(** X5.  [newSeries] asks the block database for its shard id once and for
    nothing else; the series answers [ID] with the id it was made for, and
    every span it later opens carries that id, the shard id the database
    gave, and the range that was asked for. *)
Theorem newSeries_then_Span {W : Type} (h : handler W) (id : N) (w : W) :
  let out := run h (newSeries id) w in
  calls_of out = [blockDB_shardID] /\
  series_ID (returned out) = id /\
  forall r w' sp,
    returned (run h (Span (returned out) r) w') = Ok sp ->
    span_seriesID sp = id /\
    span_shardID sp = fst (h blockDB_shardID w) /\
    span_timeRange sp = r.
Proof.
  intros out. subst out. unfold newSeries.
  rewrite run_call_bind. cbn [run returned state_after calls_of fst snd].
  split; [reflexivity|]. split; [reflexivity|].
  intros r w' sp. unfold Span. rewrite run_call_bind.
  destruct (fst (h (blockDB_span r) w')) as [[|b bs] | e];
    cbn [List.length Nat.ltb Nat.leb run returned fst]; intros Hsp;
    try discriminate Hsp.
  injection Hsp as <-. repeat split.
Qed.

Lemma newSeries_then_Span_mem :
  let s := returned (run memDB_handler (newSeries 0xDEADBEEF) db_one_block) in
  returned (run memDB_handler (Span s (NewInclusiveTimeRange 1000 2000))
              db_one_block) =
    Ok (mkSeriesSpan [1]%N 0xDEADBEEF 7 (NewInclusiveTimeRange 1000 2000)) /\
  span_shardID (mkSeriesSpan [1]%N 0xDEADBEEF 7
                  (NewInclusiveTimeRange 1000 2000)) =
    fst (memDB_handler blockDB_shardID db_one_block).
Proof.
  intros s.
  assert (H : returned (run memDB_handler
                          (Span s (NewInclusiveTimeRange 1000 2000))
                          db_one_block) =
              Ok (mkSeriesSpan [1]%N 0xDEADBEEF 7
                    (NewInclusiveTimeRange 1000 2000))) by reflexivity.
  split; [exact H|].
  destruct (newSeries_then_Span memDB_handler 0xDEADBEEF db_one_block)
    as (_ & _ & Hspan).
  exact (proj1 (proj2 (Hspan _ _ _ H))).
Defined.

(** X6.  [Span] makes exactly one call, the database's [span] over the
    range asked for, and it fails in two ways only: with the error the
    database returned, or with [ErrEmptySeriesSpan] when the database found
    no block. *)
Theorem Span_failure {W : Type} (h : handler W) (s : series) (r : TimeRange)
  (w : W) :
  calls_of (run h (Span s r) w) = [blockDB_span r] /\
  state_after (run h (Span s r) w) = snd (h (blockDB_span r) w) /\
  forall e,
    returned (run h (Span s r) w) = Err e <->
    fst (h (blockDB_span r) w) = Err e \/
    (fst (h (blockDB_span r) w) = Ok [] /\ e = ErrEmptySeriesSpan).
Proof.
  unfold Span. rewrite run_call_bind.
  destruct (fst (h (blockDB_span r) w)) as [[|b bs] | e0];
    cbn [List.length Nat.ltb Nat.leb run returned state_after calls_of fst snd].
  - repeat split.
    + intros H. injection H as <-. right. split; reflexivity.
    + intros [H | [_ ->]]; [discriminate H | reflexivity].
  - repeat split.
    + intros H. discriminate H.
    + intros [H | [H _]]; discriminate H.
  - repeat split.
    + intros H. left. congruence.
    + intros [H | [H _]]; [congruence | discriminate H].
Qed.

(** X7.  [Create] never hands out a span without delegates; the span it
    returns carries the id and shard of the series; and it talks to the
    database by the [span] probe alone or by the probe followed by one
    [create], never by anything else. *)
Theorem Create_span_never_empty {W : Type} (h : handler W) (s : series)
  (t : Time) (w : W) :
  let out := run h (Create s t) w in
  (forall sp, returned out = Ok sp ->
     span_blocks sp <> [] /\
     span_seriesID sp = series_id s /\
     span_shardID sp = series_shardID s) /\
  (calls_of out = [blockDB_span (NewInclusiveTimeRange t t)] \/
   calls_of out =
     [blockDB_span (NewInclusiveTimeRange t t); blockDB_create t]).
Proof.
  intros out. subst out. unfold Create.
  set (tr := NewInclusiveTimeRange t t).
  rewrite run_call_bind.
  destruct (fst (h (blockDB_span tr) w)) as [[|b bs] | e].
  - cbn [List.length Nat.ltb Nat.leb]. rewrite run_call_bind.
    destruct (fst (h (blockDB_create t) (snd (h (blockDB_span tr) w))))
      as [b | e];
      cbn [run returned state_after calls_of fst snd app]; split; auto;
      intros sp Hsp; try discriminate Hsp.
    injection Hsp as <-. repeat split. discriminate.
  - cbn [List.length Nat.ltb Nat.leb run returned state_after calls_of fst snd].
    split; auto. intros sp Hsp. injection Hsp as <-. repeat split. discriminate.
  - cbn [run returned state_after calls_of fst snd].
    split; auto. intros sp Hsp. discriminate Hsp.
Qed.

◆ Exercise requirements: Each line from the top of the entries above through the line containing "let out := run h (newSeries id) w in" must be transcribed exactly, and no other line may appear.

◆ Solution below:
(** X5.  [newSeries] asks the block database for its shard id once and for
    nothing else; the series answers [ID] with the id it was made for, and
    every span it later opens carries that id, the shard id the database
    gave, and the range that was asked for. *)
Theorem newSeries_then_Span {W : Type} (h : handler W) (id : N) (w : W) :
  let out := run h (newSeries id) w in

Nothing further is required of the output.